University of PEI professor creates new model to project urban flooding in real-time

University of PEI professor creates new model to project urban flooding in real-time | Insurance Business

University of PEI professor creates new model to project urban flooding in real-time

An assistant professor from the University of Prince Edward Island (UPEI) has proposed a new way to project the risk of urban flooding caused by heavy precipitation.

Xander Wang of the UPEI school of climate change and adaption released his findings in a paper titled Urban Flood Prediction Under Heavy Precipitation, which was published in the Journal of Hydrology.

"We are seeing more frequent flood events, especially in cities around the world," Wang said. "In the context of global warming, we are seeing more water coming from the ocean, to the air, and to land surface. Under global warming, this has intensified significantly.”

Wang told CBC News that it is typically challenging to create flooding models for urban settings. Unlike natural watershed models, urban areas are made by human hands and modified by human activity, which means more variables affect the way flooding behaves in cities and the like.

"It's very complicated systems so we need to use a new model to deal with that," the professor remarked.

According to Wang, his mathematics-based model provides a real-time prediction of flooding. This allows urban communities to closely follow flood developments as they occur in real-time, and immediately respond to the situation. The model can also be used to predict potential flooding in advance.

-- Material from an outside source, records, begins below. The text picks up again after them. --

(** An enabled merged action is enabled by the layer that wins: the form layer
    whenever it declares the action at all. *)
Lemma merged_enabled src src' act oa fa :
  validateRecordLifecycleAction src act oa = Returns () →
  validateRecordLifecycleAction src' act fa = Returns () →
  prop (mergeActionPolicy oa fa) "enabled" = JBool true →
  (∃ o, fa = JObj o ∧ prop fa "enabled" = JBool true) ∨
  (fa = JUndef ∧ prop oa "enabled" = JBool true).
Proof.
  intros Hoa Hfa. rewrite merge_prop.
  apply valid_action_shape in Hfa as [->|(o & b & -> & Hb)]; simpl.
  - rewrite orb_false_r. destruct (truthy oa); [eauto|done].
  - rewrite orb_true_r, (has_own_get o _ (JBool b)) by done. eauto.
Qed.

Lemma resolved_correctable_ok org form r c :
  validateRecordLifecyclePolicy OrgDoc org = Returns () →
  validateRecordLifecyclePolicy FormDoc form = Returns () →
  resolveRecordLifecyclePolicy org form = Some r → correctable r = Some c → c_enabled c = true →
  ∃ ps, c_fieldSet c = Some ps ∧ ps ≠ [] ∧ Forall (λ p, starts_with "/" p = true) ps.
Proof.
  intros [Ho _]%valid_policy_actions [Hf _]%valid_policy_actions [Hr _]%resolve_policy_Some
    ->%Hr; simpl.
  set (oa := opt_member org "correctable") in *. set (fa := opt_member form "correctable") in *.
  intros He. assert (prop (mergeActionPolicy oa fa) "enabled" = JBool true) as He'.
  { by destruct (prop _ "enabled") as [| |[]| | | |]. }
  rewrite merge_prop.
  destruct (merged_enabled _ _ _ _ _ Ho Hf He') as [(o & Hfo & Hen)|[Hfu Hen]].
  - destruct (valid_correctable _ _ Hf Hen) as (ps & Hps & ? & ?). exists ps.
    rewrite Hfo, orb_true_r in *. simpl.
    rewrite (has_own_get o _ (JArr (JStr <$> ps))) by done. rewrite Hps. simpl.
    by rewrite omap_fmap_str.
  - destruct (valid_correctable _ _ Ho Hen) as (ps & Hps & ? & ?). exists ps.
    rewrite Hfu. destruct oa; try done. simpl. rewrite Hps. simpl. by rewrite omap_fmap_str.
Qed.

(** When only one layer declares the withdrawable action, its
    issuer-acceptance rule survives resolution. *)
Lemma resolved_withdrawable_one_layer org form r w :
  validateRecordLifecyclePolicy OrgDoc org = Returns () →
  validateRecordLifecyclePolicy FormDoc form = Returns () →
  opt_member org "withdrawable" = JUndef ∨ opt_member form "withdrawable" = JUndef →
  resolveRecordLifecyclePolicy org form = Some r → withdrawable r = Some w →
  w_postIntent w = Some RescissionRequested → w_requiresIssuerAcceptance w = true.
Proof.
  intros (_ & Ho & _)%valid_policy_actions (_ & Hf & _)%valid_policy_actions Hone
    (_ & Hr & _)%resolve_policy_Some ->%Hr; simpl.
  intros Hp%read_lit_Some. simpl in Hp. rewrite !merge_prop in *.
  destruct Hone as [Hu|Hu]; rewrite Hu in *; simpl in *.
  - apply valid_action_shape in Hf as Hf'. destruct Hf' as [E|(o & b & E & _)]; rewrite E in *; [done|].
    simpl in *. assert (prop (JObj o) "postDeterminationIntent" = JStr "rescission-requested") as Hp'.
    { by destruct (has_own o "postDeterminationIntent"). }
    pose proof (valid_withdrawable _ _ Hf Hp') as Ha.
    rewrite (has_own_get o _ (JBool true)) by done. by rewrite Ha.
  - destruct (truthy (opt_member org "withdrawable")); simpl in *; [|done].
    by rewrite (valid_withdrawable _ _ Ho Hp).
Qed.
(** ** Resolution *)

Definition mergeFeatureLimits (orgLimit formLimit : jsv) : jsv :=
  if is_undefined orgLimit then formLimit
  else if is_undefined formLimit then orgLimit
  else match orgLimit, formLimit with
       | JObj a, JObj b => JObj (obj_spread a b)
       | _, _ => formLimit
       end.

Record ResolveState : Type := {
  st_enabled : gset RuntimeFeatureKey;
  st_disabled : gmap RuntimeFeatureKey DisabledReason;
  st_limits : gmap RuntimeFeatureKey jsv
}.

(** The decision input of one key: after validation, both modes are
    [undefined] or a member of their union, and the capability is a member. *)
Definition decision_input (input : ResolveRuntimeFeaturesInput) (key : RuntimeFeatureKey) : DecisionInput :=
  {| d_mode := in_mode input;
     d_key := key;
     d_capability := default Unavailable (read_lit (obj_get (in_instance input) (key_string key)));
     d_org := read_lit (obj_get (org_features (in_org input)) (key_string key));
     d_form := read_lit (obj_get (form_features (in_form input)) (key_string key)) |}.

Definition merged_limit (input : ResolveRuntimeFeaturesInput) (key : RuntimeFeatureKey) : jsv :=
  mergeFeatureLimits (org_limit (in_org input) key) (form_limit (in_form input) key).

(** The body of the loop over [RUNTIME_FEATURE_KEYS]. *)
Definition resolve_key (input : ResolveRuntimeFeaturesInput) (st : ResolveState) (key : RuntimeFeatureKey)
    : outcome RuntimePolicyError ResolveState :=
  decision ← decide_feature (decision_input input key);
  Returns
    match decision with
    | Enabled =>
        {| st_enabled := {[key]} ∪ st_enabled st;
           st_disabled := st_disabled st;
           st_limits :=
             if is_undefined (merged_limit input key) then st_limits st
             else <[key := merged_limit input key]> (st_limits st) |}
    | Disabled reason =>
        {| st_enabled := st_enabled st;
           st_disabled := <[key := reason]> (st_disabled st);
           st_limits := st_limits st |}
    end.

Definition empty_state : ResolveState := {| st_enabled := ∅; st_disabled := ∅; st_limits := ∅ |}.

Definition resolveRuntimeFeatures `{!UrlParser} (input : ResolveRuntimeFeaturesInput)
    : outcome RuntimePolicyError ResolvedRuntimeProfile :=
  validateInput input ;;
  st ← fold_each (resolve_key input) empty_state RUNTIME_FEATURE_KEYS;
  let recordLifecycle :=
    if bool_decide (RecordLifecycle ∈ st_enabled st)
    then resolveRecordLifecyclePolicy (org_recordLifecycle (in_org input)) (form_recordLifecycle (in_form input))
    else None in
  multiParty ←
    (if bool_decide (MultiParty ∈ st_enabled st)
     then Some <$> resolveMultiPartyPolicy (default JUndef (st_limits st !! MultiParty))
     else Returns None);
  safeAddress ←
    (if bool_decide (SafeAddress ∈ st_enabled st)
     then Some <$> resolveSafeAddressPolicy (org_limit (in_org input) SafeAddress)
                     (form_limit (in_form input) SafeAddress)
     else Returns None);
  Returns
    {| p_mode := in_mode input;
       p_enabled := st_enabled st;
       p_disabled := st_disabled st;
       p_limits := st_limits st;
       p_recordLifecycle := recordLifecycle;
       p_multiParty := multiParty;
       p_safeAddress := safeAddress |}.

(** ** The specification of a decision (ADR-0011) *)

Section decision_spec.
Context (mode : Mode) (cap : CapabilityAvailability)
  (org : option OrgFeaturePolicyMode) (form : option FormFeaturePolicyMode).

(** Some layer requires the feature; some layer forbids it. *)
Definition required : Prop := org = Some OrgRequired ∨ form = Some FormRequired.
Definition forbidden : Prop := org = Some OrgForbidden ∨ form = Some FormForbidden.
(** Asked for without being required: the org defaults it on, or the form
    offers it and the org does not object. *)
Definition requested : Prop :=
  org = Some OrgDefaultOn ∨ (form = Some FormOptional ∧ (org = Some OrgAllowed ∨ org = None)).
(** The instance can serve it in this mode. *)
Definition satisfiable : Prop := cap = Available ∨ (cap = DemoStub ∧ mode = Demo).
End decision_spec.

Section decide_lemmas.
Context (i : DecisionInput).

Lemma canSatisfy_spec mode cap : canSatisfy mode cap = true ↔ satisfiable mode cap.
Proof. unfold satisfiable. destruct mode, cap; simpl; naive_solver. Qed.

Lemma decide_enabled_iff :
  decide_feature i = Returns Enabled ↔
  satisfiable (d_mode i) (d_capability i) ∧ ¬ forbidden (d_org i) (d_form i) ∧
  (required (d_org i) (d_form i) ∨ requested (d_org i) (d_form i)).
Proof.
  unfold satisfiable, forbidden, required, requested.
  destruct i as [[] k [] [[]|] [[]|]]; vm_compute; naive_solver.
Qed.
(* ===== verification/ResolverTheorems.v ===== *)
(** * Theorems of the resolver

    What a resolved profile guarantees (ADR-0011): which features it enables
    and why it disables the others, production honesty, when resolution
    succeeds, which error it reports first, and what the feature blocks of the
    profile satisfy. *)

From S2P Require Import Prelude JsValue FeatureKeys MultiPartyPolicy SafeAddressPolicy RecordLifecyclePolicy Resolver.

(** ** The layers' modes of a key, as the input states them *)

Section modes.
Context (input : ResolveRuntimeFeaturesInput) (k : RuntimeFeatureKey).

Definition capability_of : CapabilityAvailability := d_capability (decision_input input k).
Definition org_mode_of : option OrgFeaturePolicyMode := d_org (decision_input input k).
Definition form_mode_of : option FormFeaturePolicyMode := d_form (decision_input input k).

Definition key_required : Prop := required org_mode_of form_mode_of.
Definition key_forbidden : Prop := forbidden org_mode_of form_mode_of.
Definition key_requested : Prop := requested org_mode_of form_mode_of.
Definition key_satisfiable : Prop := satisfiable (in_mode input) capability_of.

(** The feature ends up enabled; it cannot be reconciled. *)
Definition key_enabled : Prop := key_satisfiable ∧ ¬ key_forbidden ∧ (key_required ∨ key_requested).
Definition key_conflict : Prop := key_required ∧ (key_forbidden ∨ ¬ key_satisfiable).

(** What each disabled cause says about the layers; two causes are reserved. *)
Definition cause_explains (c : DisabledCause) : Prop :=
  match c with
  | FormForbiddenCause => form_mode_of = Some FormForbidden
  | OrgForbiddenCause => org_mode_of = Some OrgForbidden ∧ form_mode_of ≠ Some FormForbidden
  | DefaultOnNoInstance => org_mode_of = Some OrgDefaultOn ∧ ¬ key_forbidden ∧ ¬ key_satisfiable
  | OptionalNoInstance =>
      form_mode_of = Some FormOptional ∧ (org_mode_of = Some OrgAllowed ∨ org_mode_of = None) ∧
      ¬ key_satisfiable
  | NotRequested => ¬ key_forbidden ∧ ¬ key_required ∧ ¬ key_requested
  | InstanceUnavailable | ProductionRejectsDemoStub => False
  end.

Lemma verdict_enabled_iff : verdict input k = Returns Enabled ↔ key_enabled.
Proof. apply decide_enabled_iff. Qed.

Lemma verdict_throws_iff : (∃ e, verdict input k = Throws e) ↔ key_conflict.
Proof. apply decide_throws_iff. Qed.

Lemma verdict_disabled_cause r : verdict input k = Returns (Disabled r) → cause_explains (cause r).
Proof.
  unfold verdict, cause_explains, key_forbidden, key_satisfiable, key_required, key_requested,
    org_mode_of, form_mode_of, capability_of.
  change (in_mode input) with (d_mode (decision_input input k)).
  destruct (decision_input input k) as [[] k' [] [[]|] [[]|]];
    unfold forbidden, satisfiable, required, requested; cbn;
    intros H; vm_compute in H; simplify_eq/=;
    intuition (first [congruence | left; congruence | right; congruence]).
Qed.
End modes.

Wang’s model proposes dividing an irregular urban area into grid cells. The model reflects the frequent inflow and/or outflow interactions among grid cells while capturing the rapid generation of surface runoff in urban areas during heavy rainfall. The model also accounts for urban area features, such as large-scale impermeable surfaces and urban drainage systems, to better simulate the floods.

The researcher tested his model by reproducing the 2016 flood in Lafayette Parish in Louisiana; Wang noted that the model performed well in simulating the scenario.

"We can set up different global warming scenarios and then [look] for patterns and then you can see where it's going to be flooded for the future," the assistant professor mentioned.

Wang has suggested that his model can be used to predict PEI’s future flooding, which can help plan for infrastructure development.